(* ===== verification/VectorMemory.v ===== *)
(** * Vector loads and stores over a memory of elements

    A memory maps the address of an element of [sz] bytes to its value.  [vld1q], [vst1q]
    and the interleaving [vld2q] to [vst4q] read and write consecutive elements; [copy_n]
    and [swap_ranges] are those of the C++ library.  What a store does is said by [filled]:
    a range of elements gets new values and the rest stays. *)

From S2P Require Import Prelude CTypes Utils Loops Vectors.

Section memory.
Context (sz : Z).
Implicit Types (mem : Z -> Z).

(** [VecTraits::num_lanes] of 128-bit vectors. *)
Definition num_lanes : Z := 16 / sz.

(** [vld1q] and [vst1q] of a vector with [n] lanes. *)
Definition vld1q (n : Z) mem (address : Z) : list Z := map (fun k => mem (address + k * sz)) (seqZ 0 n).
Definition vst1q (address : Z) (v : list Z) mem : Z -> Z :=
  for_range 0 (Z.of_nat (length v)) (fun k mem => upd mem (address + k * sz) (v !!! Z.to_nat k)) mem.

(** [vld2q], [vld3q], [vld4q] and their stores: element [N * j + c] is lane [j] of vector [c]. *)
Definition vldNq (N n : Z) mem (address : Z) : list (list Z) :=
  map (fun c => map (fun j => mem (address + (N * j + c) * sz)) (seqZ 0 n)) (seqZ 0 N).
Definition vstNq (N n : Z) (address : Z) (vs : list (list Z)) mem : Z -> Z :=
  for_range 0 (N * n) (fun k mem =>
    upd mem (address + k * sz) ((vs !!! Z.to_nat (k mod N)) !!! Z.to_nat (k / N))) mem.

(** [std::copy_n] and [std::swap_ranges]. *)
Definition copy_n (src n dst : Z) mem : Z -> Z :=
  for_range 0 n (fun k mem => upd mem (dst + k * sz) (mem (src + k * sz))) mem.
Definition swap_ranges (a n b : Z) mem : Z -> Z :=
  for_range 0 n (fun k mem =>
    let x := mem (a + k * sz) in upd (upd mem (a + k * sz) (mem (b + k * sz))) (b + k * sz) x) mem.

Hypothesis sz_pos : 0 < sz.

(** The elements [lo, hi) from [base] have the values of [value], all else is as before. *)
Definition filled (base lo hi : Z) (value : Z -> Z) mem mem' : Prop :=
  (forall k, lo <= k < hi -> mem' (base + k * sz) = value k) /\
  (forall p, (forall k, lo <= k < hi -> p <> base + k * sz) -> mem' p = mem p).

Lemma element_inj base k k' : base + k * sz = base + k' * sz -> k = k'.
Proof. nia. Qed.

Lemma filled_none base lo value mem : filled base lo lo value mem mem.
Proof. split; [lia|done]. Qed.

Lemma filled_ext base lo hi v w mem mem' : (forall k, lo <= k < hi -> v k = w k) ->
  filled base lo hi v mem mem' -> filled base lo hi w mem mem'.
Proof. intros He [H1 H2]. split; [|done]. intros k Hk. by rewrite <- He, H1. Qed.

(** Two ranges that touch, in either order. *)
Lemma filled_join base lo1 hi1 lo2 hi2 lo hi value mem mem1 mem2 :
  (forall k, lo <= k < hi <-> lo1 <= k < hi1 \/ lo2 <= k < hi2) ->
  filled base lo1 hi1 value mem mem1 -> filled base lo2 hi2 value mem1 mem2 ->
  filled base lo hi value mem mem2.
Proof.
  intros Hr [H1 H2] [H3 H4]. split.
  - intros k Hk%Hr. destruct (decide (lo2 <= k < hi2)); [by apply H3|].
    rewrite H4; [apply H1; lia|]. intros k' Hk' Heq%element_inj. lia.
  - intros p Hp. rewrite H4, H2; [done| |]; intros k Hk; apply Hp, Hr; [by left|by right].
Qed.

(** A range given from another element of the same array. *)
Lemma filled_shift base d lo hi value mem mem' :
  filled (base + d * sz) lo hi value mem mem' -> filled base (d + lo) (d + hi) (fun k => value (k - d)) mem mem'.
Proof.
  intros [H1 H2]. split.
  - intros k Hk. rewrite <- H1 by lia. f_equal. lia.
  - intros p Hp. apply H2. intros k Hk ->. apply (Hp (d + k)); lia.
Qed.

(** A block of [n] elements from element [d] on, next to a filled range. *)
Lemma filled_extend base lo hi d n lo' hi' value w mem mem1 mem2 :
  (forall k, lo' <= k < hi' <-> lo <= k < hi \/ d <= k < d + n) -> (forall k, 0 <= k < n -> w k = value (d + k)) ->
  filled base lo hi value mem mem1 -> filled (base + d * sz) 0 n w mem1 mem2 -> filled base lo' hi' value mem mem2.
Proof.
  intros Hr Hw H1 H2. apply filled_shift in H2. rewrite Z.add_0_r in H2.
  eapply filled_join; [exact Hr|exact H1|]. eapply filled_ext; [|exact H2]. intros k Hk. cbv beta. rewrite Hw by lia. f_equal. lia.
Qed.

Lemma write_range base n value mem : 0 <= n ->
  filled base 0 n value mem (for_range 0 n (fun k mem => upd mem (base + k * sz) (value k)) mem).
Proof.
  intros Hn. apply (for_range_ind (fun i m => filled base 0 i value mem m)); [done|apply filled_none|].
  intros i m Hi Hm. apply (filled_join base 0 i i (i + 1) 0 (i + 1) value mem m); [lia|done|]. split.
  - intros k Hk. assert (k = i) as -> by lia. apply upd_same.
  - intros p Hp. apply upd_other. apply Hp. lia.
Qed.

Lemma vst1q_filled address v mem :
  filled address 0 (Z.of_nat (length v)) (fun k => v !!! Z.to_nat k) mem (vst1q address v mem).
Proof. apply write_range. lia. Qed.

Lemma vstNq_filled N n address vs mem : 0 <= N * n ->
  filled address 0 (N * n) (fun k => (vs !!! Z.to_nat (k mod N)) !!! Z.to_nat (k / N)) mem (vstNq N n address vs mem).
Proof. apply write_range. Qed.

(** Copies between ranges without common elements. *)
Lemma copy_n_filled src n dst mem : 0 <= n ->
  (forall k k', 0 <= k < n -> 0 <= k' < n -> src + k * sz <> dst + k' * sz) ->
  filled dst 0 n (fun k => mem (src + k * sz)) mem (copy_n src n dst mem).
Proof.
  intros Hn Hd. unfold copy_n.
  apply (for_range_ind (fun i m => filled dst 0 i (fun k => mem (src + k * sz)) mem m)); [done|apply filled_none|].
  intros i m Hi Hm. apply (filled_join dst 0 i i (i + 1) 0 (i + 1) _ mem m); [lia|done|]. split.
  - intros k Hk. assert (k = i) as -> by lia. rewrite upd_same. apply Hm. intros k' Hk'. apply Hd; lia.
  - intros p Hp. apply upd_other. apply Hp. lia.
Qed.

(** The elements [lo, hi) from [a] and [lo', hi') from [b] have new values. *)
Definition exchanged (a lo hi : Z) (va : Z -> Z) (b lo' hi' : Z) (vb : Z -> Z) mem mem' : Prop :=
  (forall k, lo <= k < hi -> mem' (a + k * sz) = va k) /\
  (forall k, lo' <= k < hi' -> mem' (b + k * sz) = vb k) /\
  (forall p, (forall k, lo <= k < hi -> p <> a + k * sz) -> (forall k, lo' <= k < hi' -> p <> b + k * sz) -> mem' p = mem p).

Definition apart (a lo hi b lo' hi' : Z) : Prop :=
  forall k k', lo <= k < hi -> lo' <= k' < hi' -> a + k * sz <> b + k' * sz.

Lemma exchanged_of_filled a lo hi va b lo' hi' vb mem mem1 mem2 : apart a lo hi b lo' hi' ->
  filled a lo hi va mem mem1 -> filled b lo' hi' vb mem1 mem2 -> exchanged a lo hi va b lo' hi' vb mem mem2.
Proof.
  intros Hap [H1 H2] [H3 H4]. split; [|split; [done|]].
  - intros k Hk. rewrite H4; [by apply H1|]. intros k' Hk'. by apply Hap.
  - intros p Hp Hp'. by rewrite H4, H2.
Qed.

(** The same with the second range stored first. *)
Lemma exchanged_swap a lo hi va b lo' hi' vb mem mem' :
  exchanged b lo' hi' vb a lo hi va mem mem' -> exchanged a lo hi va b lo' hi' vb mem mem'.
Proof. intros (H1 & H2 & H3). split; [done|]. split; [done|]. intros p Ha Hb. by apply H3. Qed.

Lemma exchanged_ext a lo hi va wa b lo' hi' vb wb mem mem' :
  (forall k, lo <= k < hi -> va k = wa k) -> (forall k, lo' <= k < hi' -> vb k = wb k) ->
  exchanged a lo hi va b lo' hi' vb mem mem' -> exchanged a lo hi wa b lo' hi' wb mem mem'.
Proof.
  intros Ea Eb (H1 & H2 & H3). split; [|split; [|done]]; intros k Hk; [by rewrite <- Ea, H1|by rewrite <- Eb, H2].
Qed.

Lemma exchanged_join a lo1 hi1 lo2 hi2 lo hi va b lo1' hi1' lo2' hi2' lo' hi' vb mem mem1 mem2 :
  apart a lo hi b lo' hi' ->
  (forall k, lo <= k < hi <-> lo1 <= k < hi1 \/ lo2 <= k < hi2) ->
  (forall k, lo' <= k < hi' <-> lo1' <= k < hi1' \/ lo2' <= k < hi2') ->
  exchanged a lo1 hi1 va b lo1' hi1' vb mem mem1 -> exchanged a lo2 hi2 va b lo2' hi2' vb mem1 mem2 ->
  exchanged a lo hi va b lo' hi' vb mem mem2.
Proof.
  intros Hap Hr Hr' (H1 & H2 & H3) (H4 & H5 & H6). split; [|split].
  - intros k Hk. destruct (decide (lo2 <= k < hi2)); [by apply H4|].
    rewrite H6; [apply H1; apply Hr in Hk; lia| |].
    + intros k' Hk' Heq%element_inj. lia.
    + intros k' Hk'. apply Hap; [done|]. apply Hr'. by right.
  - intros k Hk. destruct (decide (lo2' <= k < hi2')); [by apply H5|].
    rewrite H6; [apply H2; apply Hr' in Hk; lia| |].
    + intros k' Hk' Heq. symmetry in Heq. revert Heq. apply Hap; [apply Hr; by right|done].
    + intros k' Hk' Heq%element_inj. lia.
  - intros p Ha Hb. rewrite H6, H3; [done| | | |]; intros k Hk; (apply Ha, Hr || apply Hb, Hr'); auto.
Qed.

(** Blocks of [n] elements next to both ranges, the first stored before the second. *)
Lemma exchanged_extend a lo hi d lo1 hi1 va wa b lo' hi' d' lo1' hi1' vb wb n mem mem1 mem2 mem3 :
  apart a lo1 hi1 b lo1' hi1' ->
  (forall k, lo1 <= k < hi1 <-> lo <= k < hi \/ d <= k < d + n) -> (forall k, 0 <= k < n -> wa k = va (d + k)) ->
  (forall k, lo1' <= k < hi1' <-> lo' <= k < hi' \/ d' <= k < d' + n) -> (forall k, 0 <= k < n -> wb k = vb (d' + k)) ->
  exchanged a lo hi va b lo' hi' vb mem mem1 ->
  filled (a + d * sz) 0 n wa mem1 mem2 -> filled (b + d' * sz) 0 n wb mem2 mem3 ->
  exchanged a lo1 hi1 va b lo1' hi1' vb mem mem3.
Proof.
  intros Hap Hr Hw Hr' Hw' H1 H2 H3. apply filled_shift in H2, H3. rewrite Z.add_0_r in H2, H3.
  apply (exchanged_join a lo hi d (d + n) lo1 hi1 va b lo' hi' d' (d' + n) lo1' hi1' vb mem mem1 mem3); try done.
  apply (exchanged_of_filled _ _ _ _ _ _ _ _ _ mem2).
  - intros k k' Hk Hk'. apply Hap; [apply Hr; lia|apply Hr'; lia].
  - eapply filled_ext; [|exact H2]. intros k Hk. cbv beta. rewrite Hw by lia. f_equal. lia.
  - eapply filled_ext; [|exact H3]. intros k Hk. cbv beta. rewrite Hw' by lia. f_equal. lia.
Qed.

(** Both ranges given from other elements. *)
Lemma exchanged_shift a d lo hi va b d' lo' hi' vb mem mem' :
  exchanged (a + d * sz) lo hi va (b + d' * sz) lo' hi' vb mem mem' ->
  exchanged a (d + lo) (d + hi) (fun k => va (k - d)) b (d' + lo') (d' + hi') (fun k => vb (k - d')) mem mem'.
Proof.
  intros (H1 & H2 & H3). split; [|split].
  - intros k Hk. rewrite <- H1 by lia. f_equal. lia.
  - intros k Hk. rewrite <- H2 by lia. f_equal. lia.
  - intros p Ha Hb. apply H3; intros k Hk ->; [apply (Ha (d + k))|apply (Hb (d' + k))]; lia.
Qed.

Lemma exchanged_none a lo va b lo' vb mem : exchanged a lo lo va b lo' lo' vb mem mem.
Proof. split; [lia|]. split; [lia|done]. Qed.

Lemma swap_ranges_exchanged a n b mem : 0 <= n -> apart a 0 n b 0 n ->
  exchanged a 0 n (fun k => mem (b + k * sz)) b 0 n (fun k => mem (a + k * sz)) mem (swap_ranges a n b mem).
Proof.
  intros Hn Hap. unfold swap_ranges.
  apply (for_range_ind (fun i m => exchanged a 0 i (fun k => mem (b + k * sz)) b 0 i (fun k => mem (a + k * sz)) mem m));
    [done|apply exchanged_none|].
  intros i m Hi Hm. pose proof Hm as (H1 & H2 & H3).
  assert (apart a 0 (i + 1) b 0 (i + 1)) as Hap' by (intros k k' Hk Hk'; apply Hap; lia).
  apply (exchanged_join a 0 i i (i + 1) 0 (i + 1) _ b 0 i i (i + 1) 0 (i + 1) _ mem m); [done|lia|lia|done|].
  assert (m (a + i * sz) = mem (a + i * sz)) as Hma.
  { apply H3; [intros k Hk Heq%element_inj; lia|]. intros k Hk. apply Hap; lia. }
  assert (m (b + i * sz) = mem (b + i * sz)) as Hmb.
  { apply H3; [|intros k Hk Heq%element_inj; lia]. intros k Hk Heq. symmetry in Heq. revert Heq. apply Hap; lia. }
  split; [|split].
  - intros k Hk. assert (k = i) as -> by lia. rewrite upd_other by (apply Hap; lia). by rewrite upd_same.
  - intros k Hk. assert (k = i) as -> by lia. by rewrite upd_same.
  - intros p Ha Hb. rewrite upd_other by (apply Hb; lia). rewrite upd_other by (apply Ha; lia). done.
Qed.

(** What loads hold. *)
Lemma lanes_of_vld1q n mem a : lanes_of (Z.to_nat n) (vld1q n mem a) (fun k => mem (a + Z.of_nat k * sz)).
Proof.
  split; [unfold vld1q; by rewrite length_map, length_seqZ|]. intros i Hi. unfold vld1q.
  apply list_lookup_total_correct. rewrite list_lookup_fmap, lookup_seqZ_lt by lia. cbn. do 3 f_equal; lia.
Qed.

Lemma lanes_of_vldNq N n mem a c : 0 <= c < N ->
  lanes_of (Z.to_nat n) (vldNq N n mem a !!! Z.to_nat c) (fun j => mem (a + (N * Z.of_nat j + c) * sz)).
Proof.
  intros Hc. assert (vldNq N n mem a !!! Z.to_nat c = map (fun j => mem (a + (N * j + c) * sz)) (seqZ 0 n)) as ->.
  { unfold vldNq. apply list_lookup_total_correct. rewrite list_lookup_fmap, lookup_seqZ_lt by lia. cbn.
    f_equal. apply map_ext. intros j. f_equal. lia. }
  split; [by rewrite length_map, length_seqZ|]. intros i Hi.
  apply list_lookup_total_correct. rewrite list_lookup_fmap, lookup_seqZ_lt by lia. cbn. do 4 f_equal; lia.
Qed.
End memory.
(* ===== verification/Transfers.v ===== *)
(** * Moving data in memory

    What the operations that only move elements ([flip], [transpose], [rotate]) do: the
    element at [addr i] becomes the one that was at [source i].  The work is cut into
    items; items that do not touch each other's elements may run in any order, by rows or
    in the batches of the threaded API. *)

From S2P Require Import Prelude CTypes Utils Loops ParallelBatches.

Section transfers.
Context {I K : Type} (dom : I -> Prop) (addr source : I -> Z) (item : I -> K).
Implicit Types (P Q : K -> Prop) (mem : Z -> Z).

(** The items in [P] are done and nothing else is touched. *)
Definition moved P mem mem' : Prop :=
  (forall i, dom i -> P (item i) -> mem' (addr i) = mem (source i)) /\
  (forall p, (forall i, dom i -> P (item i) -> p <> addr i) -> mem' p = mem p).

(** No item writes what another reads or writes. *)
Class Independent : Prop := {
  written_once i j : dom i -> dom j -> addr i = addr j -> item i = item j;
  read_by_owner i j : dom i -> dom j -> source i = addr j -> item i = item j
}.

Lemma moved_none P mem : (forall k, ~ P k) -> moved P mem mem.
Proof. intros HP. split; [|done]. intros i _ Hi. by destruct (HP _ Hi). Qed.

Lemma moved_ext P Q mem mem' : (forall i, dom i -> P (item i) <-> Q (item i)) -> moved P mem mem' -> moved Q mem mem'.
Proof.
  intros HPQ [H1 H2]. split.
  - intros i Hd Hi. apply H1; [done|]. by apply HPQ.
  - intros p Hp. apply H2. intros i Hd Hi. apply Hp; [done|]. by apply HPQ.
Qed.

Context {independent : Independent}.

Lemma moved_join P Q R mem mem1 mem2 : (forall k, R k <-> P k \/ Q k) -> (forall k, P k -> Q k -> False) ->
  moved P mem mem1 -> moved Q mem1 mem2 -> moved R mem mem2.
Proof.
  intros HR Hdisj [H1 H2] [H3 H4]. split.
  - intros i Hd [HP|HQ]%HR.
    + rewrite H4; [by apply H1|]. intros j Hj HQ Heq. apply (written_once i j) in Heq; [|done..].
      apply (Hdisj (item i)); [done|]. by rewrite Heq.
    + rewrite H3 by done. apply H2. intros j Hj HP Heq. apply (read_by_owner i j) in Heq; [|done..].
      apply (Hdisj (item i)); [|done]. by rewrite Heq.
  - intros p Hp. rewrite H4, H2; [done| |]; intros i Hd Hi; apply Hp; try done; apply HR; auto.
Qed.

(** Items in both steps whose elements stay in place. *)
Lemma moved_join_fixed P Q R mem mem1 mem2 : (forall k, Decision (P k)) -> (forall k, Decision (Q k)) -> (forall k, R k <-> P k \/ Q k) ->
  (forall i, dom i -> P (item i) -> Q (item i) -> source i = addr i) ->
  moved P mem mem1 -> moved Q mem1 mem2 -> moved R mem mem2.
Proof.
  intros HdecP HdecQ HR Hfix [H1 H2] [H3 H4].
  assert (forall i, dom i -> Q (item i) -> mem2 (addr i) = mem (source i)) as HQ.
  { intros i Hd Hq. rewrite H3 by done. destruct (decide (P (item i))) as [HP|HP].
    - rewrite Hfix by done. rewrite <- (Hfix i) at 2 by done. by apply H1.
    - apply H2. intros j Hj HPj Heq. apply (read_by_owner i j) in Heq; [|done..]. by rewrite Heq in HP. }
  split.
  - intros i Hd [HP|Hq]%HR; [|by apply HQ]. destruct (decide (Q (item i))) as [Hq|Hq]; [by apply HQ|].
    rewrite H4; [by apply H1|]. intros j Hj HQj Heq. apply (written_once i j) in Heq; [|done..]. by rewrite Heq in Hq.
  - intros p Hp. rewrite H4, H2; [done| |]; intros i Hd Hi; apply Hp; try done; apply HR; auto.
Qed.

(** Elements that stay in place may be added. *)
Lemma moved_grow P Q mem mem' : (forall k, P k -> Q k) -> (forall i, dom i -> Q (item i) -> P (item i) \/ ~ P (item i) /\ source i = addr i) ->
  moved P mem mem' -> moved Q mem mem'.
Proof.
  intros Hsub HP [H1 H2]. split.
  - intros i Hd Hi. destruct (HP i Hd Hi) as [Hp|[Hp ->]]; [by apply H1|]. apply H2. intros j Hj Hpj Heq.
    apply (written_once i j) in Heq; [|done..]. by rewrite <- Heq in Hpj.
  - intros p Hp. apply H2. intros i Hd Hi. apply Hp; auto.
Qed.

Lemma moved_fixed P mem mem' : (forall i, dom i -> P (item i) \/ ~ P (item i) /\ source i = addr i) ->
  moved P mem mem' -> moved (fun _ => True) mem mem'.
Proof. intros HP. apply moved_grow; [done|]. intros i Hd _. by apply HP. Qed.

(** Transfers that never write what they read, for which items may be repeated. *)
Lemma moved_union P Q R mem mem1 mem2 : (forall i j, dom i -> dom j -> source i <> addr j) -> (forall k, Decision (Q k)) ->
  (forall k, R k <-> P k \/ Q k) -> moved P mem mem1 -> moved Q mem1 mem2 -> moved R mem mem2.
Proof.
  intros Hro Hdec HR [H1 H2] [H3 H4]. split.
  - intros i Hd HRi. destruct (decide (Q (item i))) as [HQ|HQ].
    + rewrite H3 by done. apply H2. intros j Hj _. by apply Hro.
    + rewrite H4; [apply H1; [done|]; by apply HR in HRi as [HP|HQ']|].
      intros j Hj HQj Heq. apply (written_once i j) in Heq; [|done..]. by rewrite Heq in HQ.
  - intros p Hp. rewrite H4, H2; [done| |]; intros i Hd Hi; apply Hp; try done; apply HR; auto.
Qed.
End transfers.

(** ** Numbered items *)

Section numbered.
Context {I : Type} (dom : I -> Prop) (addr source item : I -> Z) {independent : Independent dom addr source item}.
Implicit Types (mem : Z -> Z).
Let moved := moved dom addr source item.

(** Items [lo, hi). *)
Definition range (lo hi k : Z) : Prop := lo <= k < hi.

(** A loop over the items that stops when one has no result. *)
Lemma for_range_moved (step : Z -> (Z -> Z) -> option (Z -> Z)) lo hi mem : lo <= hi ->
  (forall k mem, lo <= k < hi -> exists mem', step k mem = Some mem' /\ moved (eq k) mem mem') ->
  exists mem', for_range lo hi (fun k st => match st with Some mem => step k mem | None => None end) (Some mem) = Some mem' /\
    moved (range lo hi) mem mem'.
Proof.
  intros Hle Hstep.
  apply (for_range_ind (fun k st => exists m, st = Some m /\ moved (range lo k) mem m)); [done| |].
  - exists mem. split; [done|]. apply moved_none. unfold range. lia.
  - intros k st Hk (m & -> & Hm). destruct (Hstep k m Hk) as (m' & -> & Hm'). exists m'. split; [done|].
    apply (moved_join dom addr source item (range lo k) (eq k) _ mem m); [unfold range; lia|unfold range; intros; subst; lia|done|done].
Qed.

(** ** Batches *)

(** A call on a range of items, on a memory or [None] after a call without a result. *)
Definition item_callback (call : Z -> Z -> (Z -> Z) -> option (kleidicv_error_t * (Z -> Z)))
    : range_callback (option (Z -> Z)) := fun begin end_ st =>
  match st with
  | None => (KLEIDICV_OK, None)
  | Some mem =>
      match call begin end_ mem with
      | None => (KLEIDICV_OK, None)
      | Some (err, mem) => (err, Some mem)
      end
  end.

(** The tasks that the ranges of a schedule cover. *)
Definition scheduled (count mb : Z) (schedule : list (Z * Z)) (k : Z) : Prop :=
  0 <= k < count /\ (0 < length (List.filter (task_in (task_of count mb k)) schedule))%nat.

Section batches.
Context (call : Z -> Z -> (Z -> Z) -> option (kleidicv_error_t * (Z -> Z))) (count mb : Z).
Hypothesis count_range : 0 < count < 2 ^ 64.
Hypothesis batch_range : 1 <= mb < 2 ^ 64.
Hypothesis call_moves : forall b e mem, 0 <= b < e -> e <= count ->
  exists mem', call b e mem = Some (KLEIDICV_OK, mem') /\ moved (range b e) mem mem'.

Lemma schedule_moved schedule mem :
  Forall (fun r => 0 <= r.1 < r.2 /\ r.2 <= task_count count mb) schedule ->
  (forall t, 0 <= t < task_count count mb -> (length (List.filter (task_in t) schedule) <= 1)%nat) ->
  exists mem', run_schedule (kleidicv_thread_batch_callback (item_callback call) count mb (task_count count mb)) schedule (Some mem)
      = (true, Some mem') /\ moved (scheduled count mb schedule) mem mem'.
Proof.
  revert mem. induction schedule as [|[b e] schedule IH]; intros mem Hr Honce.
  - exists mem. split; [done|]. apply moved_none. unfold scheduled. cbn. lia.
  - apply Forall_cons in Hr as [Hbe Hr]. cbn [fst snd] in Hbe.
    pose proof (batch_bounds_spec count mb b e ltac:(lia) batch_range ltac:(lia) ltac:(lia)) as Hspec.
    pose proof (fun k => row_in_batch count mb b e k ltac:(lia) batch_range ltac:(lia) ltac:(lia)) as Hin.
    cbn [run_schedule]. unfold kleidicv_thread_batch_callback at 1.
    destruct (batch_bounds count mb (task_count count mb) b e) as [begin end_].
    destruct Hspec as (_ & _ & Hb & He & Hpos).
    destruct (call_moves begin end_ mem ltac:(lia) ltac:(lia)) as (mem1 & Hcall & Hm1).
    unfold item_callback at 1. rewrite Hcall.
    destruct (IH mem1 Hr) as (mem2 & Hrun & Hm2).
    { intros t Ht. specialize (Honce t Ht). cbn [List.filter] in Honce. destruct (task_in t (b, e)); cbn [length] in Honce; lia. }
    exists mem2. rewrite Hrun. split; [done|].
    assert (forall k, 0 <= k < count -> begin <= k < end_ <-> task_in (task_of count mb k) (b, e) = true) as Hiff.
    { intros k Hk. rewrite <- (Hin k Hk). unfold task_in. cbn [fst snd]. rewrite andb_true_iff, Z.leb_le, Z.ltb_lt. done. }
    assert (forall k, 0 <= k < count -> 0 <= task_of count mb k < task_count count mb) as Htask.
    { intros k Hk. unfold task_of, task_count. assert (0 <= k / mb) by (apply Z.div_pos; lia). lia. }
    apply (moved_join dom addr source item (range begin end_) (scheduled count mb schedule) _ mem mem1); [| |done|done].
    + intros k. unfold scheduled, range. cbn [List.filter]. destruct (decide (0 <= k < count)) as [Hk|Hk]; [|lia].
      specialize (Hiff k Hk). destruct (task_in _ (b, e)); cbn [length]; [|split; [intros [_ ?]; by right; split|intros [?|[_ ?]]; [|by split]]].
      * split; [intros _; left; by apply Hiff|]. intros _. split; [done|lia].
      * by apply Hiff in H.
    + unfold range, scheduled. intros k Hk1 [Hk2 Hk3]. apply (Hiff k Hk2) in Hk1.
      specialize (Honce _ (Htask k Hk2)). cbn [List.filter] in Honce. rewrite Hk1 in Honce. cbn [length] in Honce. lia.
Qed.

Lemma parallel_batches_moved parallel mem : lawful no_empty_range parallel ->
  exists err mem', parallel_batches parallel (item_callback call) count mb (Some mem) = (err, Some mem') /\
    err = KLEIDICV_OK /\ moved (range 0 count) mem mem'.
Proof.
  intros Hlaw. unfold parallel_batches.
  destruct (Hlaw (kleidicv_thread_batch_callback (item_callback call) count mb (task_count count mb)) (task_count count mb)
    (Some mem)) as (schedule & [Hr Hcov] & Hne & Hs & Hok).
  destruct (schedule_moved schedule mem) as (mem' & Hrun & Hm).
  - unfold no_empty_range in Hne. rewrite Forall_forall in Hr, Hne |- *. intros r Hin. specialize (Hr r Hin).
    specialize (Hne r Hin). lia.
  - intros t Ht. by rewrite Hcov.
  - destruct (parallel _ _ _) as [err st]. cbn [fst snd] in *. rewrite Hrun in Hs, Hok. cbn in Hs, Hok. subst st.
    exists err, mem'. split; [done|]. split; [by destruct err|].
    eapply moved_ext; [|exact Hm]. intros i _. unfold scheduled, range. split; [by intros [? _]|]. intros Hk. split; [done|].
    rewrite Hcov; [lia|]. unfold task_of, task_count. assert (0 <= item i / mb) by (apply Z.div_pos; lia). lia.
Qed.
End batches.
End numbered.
_ _ _ _
> **AIM OF THE TASK**: The line with "Definition num_lanes : Z := 16 / sz." marks the end; reproduce exactly every line from the start of the entries up to it, that line included.

> **RESPONSE BOX**:
(* ===== verification/VectorMemory.v ===== *)
(** * Vector loads and stores over a memory of elements

    A memory maps the address of an element of [sz] bytes to its value.  [vld1q], [vst1q]
    and the interleaving [vld2q] to [vst4q] read and write consecutive elements; [copy_n]
    and [swap_ranges] are those of the C++ library.  What a store does is said by [filled]:
    a range of elements gets new values and the rest stays. *)

From S2P Require Import Prelude CTypes Utils Loops Vectors.

Section memory.
Context (sz : Z).
Implicit Types (mem : Z -> Z).

(** [VecTraits::num_lanes] of 128-bit vectors. *)
Definition num_lanes : Z := 16 / sz.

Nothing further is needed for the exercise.